The required result is each line of the entries below containing the string "development".

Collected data
════════

(** No object in the value has a member named [__proto__]. *)
Fixpoint proto_free (v : JsValue) : Prop :=
  match v with
  | JsArray items => fold_right (λ x acc, proto_free x ∧ acc) True items
  | JsObject members =>
      fold_right (λ kv acc, kv.1 ≠ "__proto__" ∧ proto_free kv.2 ∧ acc) True members
  | _ => True
  end.

(** [validatePhoneNumber]: the digits of the value are counted. *)
Definition is_digit (c : ascii) : bool :=
  let n := nat_of_ascii c in ((48 <=? n) && (n <=? 57))%nat.

(** [value.replace(/\D/g, '')] *)
Fixpoint phoneDigits (value : string) : string :=
  match value with
  | EmptyString => EmptyString
  | String c s' => if is_digit c then String c (phoneDigits s') else phoneDigits s'
  end.

Definition validatePhoneNumber (value : string) : Err + bool :=
  if (String.length (phoneDigits value) <? 7)%nat then
    inl (JsError "Error" "Phone number is too short")
  else if (15 <? String.length (phoneDigits value))%nat then
    inl (JsError "Error" "Phone number is too long")
  else inr true.

(** ** models/User.js: the password timestamps

    Times are milliseconds since the epoch, as [Date.now()] and
    [getTime()] give them; a JWT timestamp is in seconds. *)

(** What the hooks and methods read of a User document being saved. *)
Record PasswordState := {
  isModified_password : bool;
  isNew : bool;
  passwordChangedAt : option Z
}.

(** The [pre('save')] hook that stamps a password change:
    [Date.now() - 1000] unless the password is untouched or the document
    is new. *)
Definition stamp_password_change (now : Z) (doc : PasswordState) : PasswordState :=
  if negb (isModified_password doc) || isNew doc then doc
  else {| isModified_password := isModified_password doc;
          isNew := isNew doc;
          passwordChangedAt := Some (now - 1000) |}.

(** [changedPasswordAfter(JWTTimestamp)]. [parseInt(ms / 1000, 10)] cuts
    the fraction off, towards zero. *)
Definition changedPasswordAfter (doc : PasswordState) (JWTTimestamp : Z) : bool :=
  match passwordChangedAt doc with
  | Some ms =>
      let changedTimestamp := Z.quot ms 1000 in
      bool_decide (JWTTimestamp < changedTimestamp)
  | None => false
  end.

(** ** server.js: the CORS origin check *)

(** [s.split(',')] *)
Fixpoint split_commas_from (current : string) (s : string) : list string :=
  match s with
  | EmptyString => [current]
  | String c s' =>
      if Ascii.eqb c ","%char then current :: split_commas_from "" s'
      else split_commas_from (current +:+ String c "") s'
  end.

Definition split_commas (s : string) : list string := split_commas_from "" s.

(** [process.env.FRONTEND_URL ? process.env.FRONTEND_URL.split(',') :
    [...]] *)
Definition allowedOrigins (env : Env) : list string :=
  if falsy (FRONTEND_URL env) then
    ["http://localhost:3000"; "http://localhost:3000"; "http://localhost:3001"]
  else split_commas (default "" (FRONTEND_URL env)).

(** [corsOptions.origin]: whether the callback is given [true] (rather
    than the error "Not allowed by CORS").  A request without an [Origin]
    header, or with an empty one, is let through. *)
Definition cors_origin (env : Env) (origin : option string) : bool :=
  if falsy origin then true
  else bool_decide (default "" origin ∈ allowedOrigins env) || development env.

Fixpoint comma_free (s : string) : bool :=
  match s with
  | EmptyString => true
  | String c s' => negb (Ascii.eqb c ","%char) && comma_free s'
  end.
(** * Polymarket dashboard: risk scorer, relevance classifier, aggregator

    A shallow embedding of [backend/risk_calculator.py],
    [backend/news_analyzer.py] and [backend/aggregator.py], and the
    properties the specification states about them.

    Conventions of the embedding.
    - A Python [float] is a real number: arithmetic is exact, a decimal
      literal denotes that decimal, [math.log10 x] is [ln x / ln 10] and
      [round(x, n)] rounds to the nearest multiple of [10^-n], an exact
      half going to the even neighbour.  NaN and the infinities have no
      counterpart.
    - A Python [str] is a [string] whose characters are the code points
      U+0000 to U+00FF.
    - A [dict] with a fixed set of keys is a record; a [dict] used as a map
      is a [gmap]; a [dict] iterated in insertion order is an association
      list. *)

From Stdlib Require Import Reals Lra Lia ZArith List String Ascii.
From Stdlib Require Import Permutation Sorted.
From stdpp Require Import gmap strings pretty.

Import ListNotations.

(** ** Python numbers *)

Module PyFloat.
Local Open Scope R_scope.

#[global] Instance Rle_decision (x y : R) : Decision (x <= y) := Rle_dec x y.
#[global] Instance Rlt_decision (x y : R) : Decision (x < y) := Rlt_dec x y.
#[global] Instance Rge_decision (x y : R) : Decision (x >= y) := Rge_dec x y.
#[global] Instance Rgt_decision (x y : R) : Decision (x > y) := Rgt_dec x y.
#[global] Instance Req_decision : EqDecision R := Req_dec_T.

(** [max(a, b)]: the second argument wins only when strictly greater. *)
Definition py_max (a b : R) : R := if decide (b > a) then b else a.

(** [min(a, b)]: the second argument wins only when strictly smaller. *)
Definition py_min (a b : R) : R := if decide (b < a) then b else a.

(** Nearest integer, an exact half going to the even neighbour. *)
Definition round_half_even (x : R) : Z :=
  let f := Zfloor x in
  if decide (x - IZR f < 1 / 2) then f
  else if decide (x - IZR f > 1 / 2) then (f + 1)%Z
  else if Z.even f then f else (f + 1)%Z.

(** [round(x, ndigits)] *)
Definition py_round (x : R) (ndigits : nat) : R :=
  IZR (round_half_even (x * 10 ^ ndigits)) / 10 ^ ndigits.

(** [math.log10] *)
Definition log10 (x : R) : R := ln x / ln 10.

End PyFloat.
Import PyFloat.

(** ** backend/risk_calculator.py *)

Module RiskCalculator.
Local Open Scope R_scope.
Local Open Scope string_scope.

(** The dict [calculate_risk_reward_score] returns; [enrich_with_risk_metrics]
    adds the key ['risk_category'] to it afterwards, so that key is optional. *)
Record RiskMetrics := {
  score : R;
  multiplier : R;
  expected_value : R;
  kelly_fraction : R;
  volume_weight : R;
  risk_category : option string
}.
(** * LinkedToEpstein: a shallow embedding of [linked_to_epstein.py]

    The script reads a LinkedIn connections export, asks a remote search
    service how often every contact is mentioned, and writes an HTML report.
    This development embeds its three stages (contact extractor, lookup
    client, report renderer) together with the parts of the Python standard
    library they call, and proves the properties of the specification.

    Text is a list of Unicode code points.  Effects (HTTP requests, sleeps,
    console output, the written file) are recorded in a trace that is
    threaded through a small state-and-exception monad. *)

From Stdlib Require Import List NArith ZArith QArith String Ascii Bool Lia.
From Stdlib Require Import Permutation Sorted.
Import ListNotations.

Close Scope Q_scope.
Open Scope list_scope.

(* ================================================================== *)
(** * Python text and the built-in string operations the script uses    *)
(* ================================================================== *)

Module Py.

(** A character is a code point; [str] is Python's [str]. *)
Definition char := N.
Definition str := list char.

(** Reading of a source literal (each byte of the literal is one code point;
    every literal of the script is ASCII). *)
Definition lit (s : string) : str :=
  List.map N_of_ascii (list_ascii_of_string s).

Definition dq : char := 34%N.     (* the double quote *)
Definition nl : char := 10%N.     (* line feed *)
Definition cr : char := 13%N.     (* carriage return *)

Fixpoint eqb (a b : str) : bool :=
  match a, b with
  | [], [] => true
  | x :: a', y :: b' => N.eqb x y && eqb a' b'
  | _, _ => false
  end.

(** [s.startswith(p)] *)
Fixpoint startswith (p s : str) : bool :=
  match p, s with
  | [], _ => true
  | _ :: _, [] => false
  | x :: p', y :: s' => N.eqb x y && startswith p' s'
  end.

(** [p in s] *)
Fixpoint contains (p s : str) : bool :=
  startswith p s ||
  match s with
  | [] => false
  | _ :: s' => contains p s'
  end.

(** [str.isspace] on one character: the table of CPython's
    [_PyUnicode_IsWhitespace]. *)
Definition isspace (c : char) : bool :=
  ((9 <=? c) && (c <=? 13) || (28 <=? c) && (c <=? 32)
   || (c =? 133) || (c =? 160) || (c =? 5760)
   || (8192 <=? c) && (c <=? 8202)
   || (c =? 8232) || (c =? 8233) || (c =? 8239) || (c =? 8287)
   || (c =? 12288))%N.

Fixpoint lstrip (s : str) : str :=
  match s with
  | [] => []
  | c :: s' => if isspace c then lstrip s' else s
  end.

Definition rstrip (s : str) : str := rev (lstrip (rev s)).

(** [s.strip()] *)
Definition strip (s : str) : str := rstrip (lstrip s).

Fixpoint lstrip_char (x : char) (s : str) : str :=
  match s with
  | [] => []
  | c :: s' => if N.eqb c x then lstrip_char x s' else s
  end.

(** [s.rstrip(x)] for a one-character argument. *)
Definition rstrip_char (x : char) (s : str) : str :=
  rev (lstrip_char x (rev s)).

(** [s.replace(old, new)] for a non-empty [old]: occurrences are found left
    to right and do not overlap.  [skip] counts the characters of a match
    that are still to be dropped. *)
Fixpoint replace_from (old new : str) (skip : nat) (s : str) : str :=
  match s with
  | [] => []
  | c :: s' =>
      match skip with
      | S k => replace_from old new k s'
      | O =>
          if startswith old s
          then new ++ replace_from old new (pred (List.length old)) s'
          else c :: replace_from old new O s'
      end
  end.

Definition replace (old new s : str) : str := replace_from old new O s.

(** Line boundaries of [str.splitlines]: the table of CPython's
    [_PyUnicode_IsLinebreak]. *)
Definition is_linebreak (c : char) : bool :=
  ((10 <=? c) && (c <=? 13) || (28 <=? c) && (c <=? 30)
   || (c =? 133) || (c =? 8232) || (c =? 8233))%N.

Fixpoint splitlines_from (cur : str) (s : str) : list str :=
  match s with
  | [] => match cur with [] => [] | _ => [rev cur] end
  | c :: t =>
      if N.eqb c cr then
        match t with
        | c' :: t' =>
            if N.eqb c' nl then rev cur :: splitlines_from [] t'
            else rev cur :: splitlines_from [] t
        | [] => rev cur :: splitlines_from [] t
        end
      else if is_linebreak c then rev cur :: splitlines_from [] t
      else splitlines_from (c :: cur) t
  end.

(** [s.splitlines()] *)
Definition splitlines (s : str) : list str := splitlines_from [] s.

(** [sep.join(parts)] *)
Fixpoint join (sep : str) (parts : list str) : str :=
  match parts with
  | [] => []
  | [p] => p
  | p :: rest => p ++ sep ++ join sep rest
  end.

(** Decimal digits of a natural number, as [str(n)] prints them. *)
Fixpoint digits_of_uint (d : Decimal.uint) : str :=
  match d with
  | Decimal.Nil => []
  | Decimal.D0 d' => 48%N :: digits_of_uint d'
  | Decimal.D1 d' => 49%N :: digits_of_uint d'
  | Decimal.D2 d' => 50%N :: digits_of_uint d'
  | Decimal.D3 d' => 51%N :: digits_of_uint d'
  | Decimal.D4 d' => 52%N :: digits_of_uint d'
  | Decimal.D5 d' => 53%N :: digits_of_uint d'
  | Decimal.D6 d' => 54%N :: digits_of_uint d'
  | Decimal.D7 d' => 55%N :: digits_of_uint d'
  | Decimal.D8 d' => 56%N :: digits_of_uint d'
  | Decimal.D9 d' => 57%N :: digits_of_uint d'
  end.

Definition digits (n : N) : str := digits_of_uint (N.to_uint n).

Definition sign (z : Z) : str :=
  match z with Zneg _ => [45%N] | _ => [] end.

(** [str(z)] / [f"{z}"] for an [int]. *)
Definition str_of_int (z : Z) : str := sign z ++ digits (Z.abs_N z).

(** Thousands separators are inserted from the right: [ds] is the reversed
    digit string, [k] the number of digits already in the current group. *)
Fixpoint group_rev (k : nat) (ds : str) : str :=
  match ds with
  | [] => []
  | d :: ds' =>
      match k with
      | 3%nat => 44%N :: d :: group_rev 1 ds'
      | _ => d :: group_rev (S k) ds'
      end
  end.
(** * The Sphinx search index of the datastep documentation

    [src/searchindex.js] is one expression statement: the call
    [Search.setIndex({...})] whose single argument is an object literal.
    The literal is embedded below as a value of an untyped JavaScript data
    model (numbers, strings, arrays, objects), entry by entry and in the
    order of the source, and the structural properties of the index are
    proved about that value. *)

From Stdlib Require Import ZArith List String Ascii Bool Lia.
From Stdlib Require Import Sorted Permutation DecimalString.
Import ListNotations.

#[local] Set Warnings "-register-all".

Local Open Scope string_scope.
Local Open Scope Z_scope.

(** ** JavaScript literal values *)

Module JS.

(** The literal only uses integer number tokens, double-quoted strings,
    array literals and object literals.  Property names written as bare
    identifiers ([docnames:]) and as quoted strings (["0":]) both denote
    string keys.  An object keeps its properties in source order. *)
Inductive value : Type :=
| Num (n : Z)
| Str (s : string)
| Arr (elems : list value)
| Obj (props : list (string * value)).

(** Elements of an array literal; anything else has none. *)
Definition elements (v : value) : list value :=
  match v with
  | Arr l => l
  | _ => []
  end.

(** Own properties of an object literal; anything else has none. *)
Definition entries (v : value) : list (string * value) :=
  match v with
  | Obj m => m
  | _ => []
  end.

Definition keys (v : value) : list string := map fst (entries v).

Definition values (v : value) : list value := map snd (entries v).

(** [length_of v] is [v.length] of an array literal. *)
Definition length_of (v : value) : Z := Z.of_nat (List.length (elements v)).

(** Property lookup in a property list.  When an object literal repeats a
    key, the last occurrence is the one that survives evaluation. *)
Fixpoint assoc (k : string) (m : list (string * value)) : option value :=
  match m with
  | [] => None
  | (k', v) :: rest =>
      match assoc k rest with
      | Some w => Some w
      | None => if String.eqb k k' then Some v else None
      end
  end.

(** [get k o] is the own property [k] of the object literal [o]: the value
    the read [o[k]] gives when [o] has an own property of that name, and
    [None] when it has none.  A read of a name that is not an own property
    continues in the prototype of the literal, which is not part of the
    file and is not modelled; [get] is used at own keys only. *)
Definition get (k : string) (o : value) : option value := assoc k (entries o).

(** [at_index i a] is the element read [a[i]] of an array literal. *)
Definition at_index (i : Z) (a : value) : option value :=
  if i <? 0 then None else nth_error (elements a) (Z.to_nat i).

(** A number used as a property name is converted to its decimal string
    ([o[3]] reads the property ["3"]). *)
Definition key_of_number (n : Z) : string :=
  NilZero.string_of_int (Z.to_int n).

(** The natural number a property name denotes, when it is a non-empty
    string of decimal digits. *)
Definition index_of_key (k : string) : option Z :=
  match NilZero.uint_of_string k with
  | Some u => Some (Z.of_uint u)
  | None => None
  end.

(** A call statement [callee(arguments)], the callee being a dotted member
    path. *)
Record call : Type := Call {
  callee : list string;
  arguments : list value
}.

End JS.

Import JS.

(** ** The index, transcribed from [src/searchindex.js] *)

Module SearchIndex.

(** Each top-level property of the literal is a definition of its own, named
    after its key; [index] assembles them in source order.  The escape
    [\u2019] in the fourth title is written as the character it denotes. *)

Definition docnames : value :=
  Arr [Str "contributing"; Str "datastep"; Str "datastep.bin"; Str "index";
       Str "installation"; Str "modules"].

Definition envversion : value :=
  Obj [("sphinx.domains.c", Num 1); ("sphinx.domains.changeset", Num 1);
       ("sphinx.domains.citation", Num 1); ("sphinx.domains.cpp", Num 1);
       ("sphinx.domains.index", Num 1); ("sphinx.domains.javascript", Num 1);
       ("sphinx.domains.math", Num 2); ("sphinx.domains.python", Num 1);
       ("sphinx.domains.rst", Num 1); ("sphinx.domains.std", Num 1);
       ("sphinx.ext.viewcode", Num 1); ("sphinx", Num 56)].

Definition filenames : value :=
  Arr [Str "contributing.rst"; Str "datastep.rst"; Str "datastep.bin.rst";
       Str "index.rst"; Str "installation.rst"; Str "modules.rst"].

Definition objects : value :=
  Obj [(EmptyString,
       Obj [("datastep", Arr [Num 1; Num 0; Num 0; Str "-"])]);
       ("datastep.bin",
       Obj [("make_new_step", Arr [Num 2; Num 0; Num 0; Str "-"])]);
       ("datastep.bin.make_new_step",
       Obj [("Args", Arr [Num 2; Num 1; Num 1; Str EmptyString]);
            ("find_last_import_line", Arr [Num 2; Num 2; Num 1; Str EmptyString]);
            ("insert_new_class", Arr [Num 2; Num 2; Num 1; Str EmptyString]);
            ("insert_new_import", Arr [Num 2; Num 2; Num 1; Str EmptyString]);
            ("line_match__all__", Arr [Num 2; Num 2; Num 1; Str EmptyString]);
            ("list_match_in_line", Arr [Num 2; Num 2; Num 1; Str EmptyString]);
            ("main", Arr [Num 2; Num 2; Num 1; Str EmptyString])]);
       ("datastep.exceptions",
       Obj [("DirectoryNotFoundError", Arr [Num 1; Num 3; Num 1; Str EmptyString]);
            ("InvalidGitStatus", Arr [Num 1; Num 3; Num 1; Str EmptyString]);
            ("PackagingError", Arr [Num 1; Num 3; Num 1; Str EmptyString])]);
       ("datastep.file_utils",
       Obj [("create_unique_logical_key", Arr [Num 1; Num 2; Num 1; Str EmptyString]);
            ("make_json_serializable", Arr [Num 1; Num 2; Num 1; Str EmptyString]);
            ("manifest_filepaths_abs2rel", Arr [Num 1; Num 2; Num 1; Str EmptyString]);
            ("manifest_filepaths_rel2abs", Arr [Num 1; Num 2; Num 1; Str EmptyString]);
            ("resolve_directory", Arr [Num 1; Num 2; Num 1; Str EmptyString]);
            ("resolve_filepath", Arr [Num 1; Num 2; Num 1; Str EmptyString])]);
       ("datastep.quilt_utils",
       Obj [("ValidationDetails", Arr [Num 1; Num 1; Num 1; Str EmptyString]);
            ("clean_metadata", Arr [Num 1; Num 2; Num 1; Str EmptyString]);
            ("create_package", Arr [Num 1; Num 2; Num 1; Str EmptyString]);
            ("route_validator", Arr [Num 1; Num 2; Num 1; Str EmptyString]);
            ("validate_filepath", Arr [Num 1; Num 2; Num 1; Str EmptyString]);
            ("validate_manifest", Arr [Num 1; Num 2; Num 1; Str EmptyString])]);
       ("datastep.quilt_utils.ValidationDetails",
       Obj [("details_type", Arr [Num 1; Num 4; Num 1; Str EmptyString]);
            ("index", Arr [Num 1; Num 4; Num 1; Str EmptyString]);
            ("origin_column", Arr [Num 1; Num 4; Num 1; Str EmptyString]);
            ("value", Arr [Num 1; Num 4; Num 1; Str EmptyString])]);
       ("datastep.step",
       Obj [("Step", Arr [Num 1; Num 1; Num 1; Str EmptyString]);
            ("log_run_params", Arr [Num 1; Num 2; Num 1; Str EmptyString])]);
       ("datastep.step.Step",
       Obj [("checkout", Arr [Num 1; Num 4; Num 1; Str EmptyString]);
            ("clean", Arr [Num 1; Num 4; Num 1; Str EmptyString]);
            ("get_result", Arr [Num 1; Num 4; Num 1; Str EmptyString]);
            ("manifest_filepaths_abs2rel", Arr [Num 1; Num 4; Num 1; Str EmptyString]);
            ("manifest_filepaths_rel2abs", Arr [Num 1; Num 4; Num 1; Str EmptyString]);
            ("project_local_staging_dir", Arr [Num 1; Num 4; Num 1; Str EmptyString]);
            ("pull", Arr [Num 1; Num 4; Num 1; Str EmptyString]);
            ("push", Arr [Num 1; Num 4; Num 1; Str EmptyString]);
            ("quilt_package_name", Arr [Num 1; Num 4; Num 1; Str EmptyString]);
            ("quilt_package_owner", Arr [Num 1; Num 4; Num 1; Str EmptyString]);
            ("run", Arr [Num 1; Num 4; Num 1; Str EmptyString]);
            ("step_local_staging_dir", Arr [Num 1; Num 4; Num 1; Str EmptyString]);
            ("step_name", Arr [Num 1; Num 4; Num 1; Str EmptyString]);
            ("storage_bucket", Arr [Num 1; Num 4; Num 1; Str EmptyString]);
            ("upstream_tasks", Arr [Num 1; Num 4; Num 1; Str EmptyString])]);
       ("datastep",
       Obj [("bin", Arr [Num 2; Num 0; Num 0; Str "-"]);
            ("constants", Arr [Num 1; Num 0; Num 0; Str "-"]);
            ("exceptions", Arr [Num 1; Num 0; Num 0; Str "-"]);
            ("file_utils", Arr [Num 1; Num 0; Num 0; Str "-"]);
            ("get_module_version", Arr [Num 1; Num 2; Num 1; Str EmptyString]);
            ("quilt_utils", Arr [Num 1; Num 0; Num 0; Str "-"]);
            ("step", Arr [Num 1; Num 0; Num 0; Str "-"])])].

Definition objnames : value :=
  Obj [("0", Arr [Str "py"; Str "module"; Str "Python module"]);
       ("1", Arr [Str "py"; Str "class"; Str "Python class"]);
       ("2", Arr [Str "py"; Str "function"; Str "Python function"]);
       ("3", Arr [Str "py"; Str "exception"; Str "Python exception"]);
       ("4", Arr [Str "py"; Str "method"; Str "Python method"])].

Definition objtypes : value :=
  Obj [("0", Str "py:module"); ("1", Str "py:class"); ("2", Str "py:function");
       ("3", Str "py:exception"); ("4", Str "py:method")].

════════

RESPONSE
  else bool_decide (default "" origin ∈ allowedOrigins env) || development env.
    This development embeds its three stages (contact extractor, lookup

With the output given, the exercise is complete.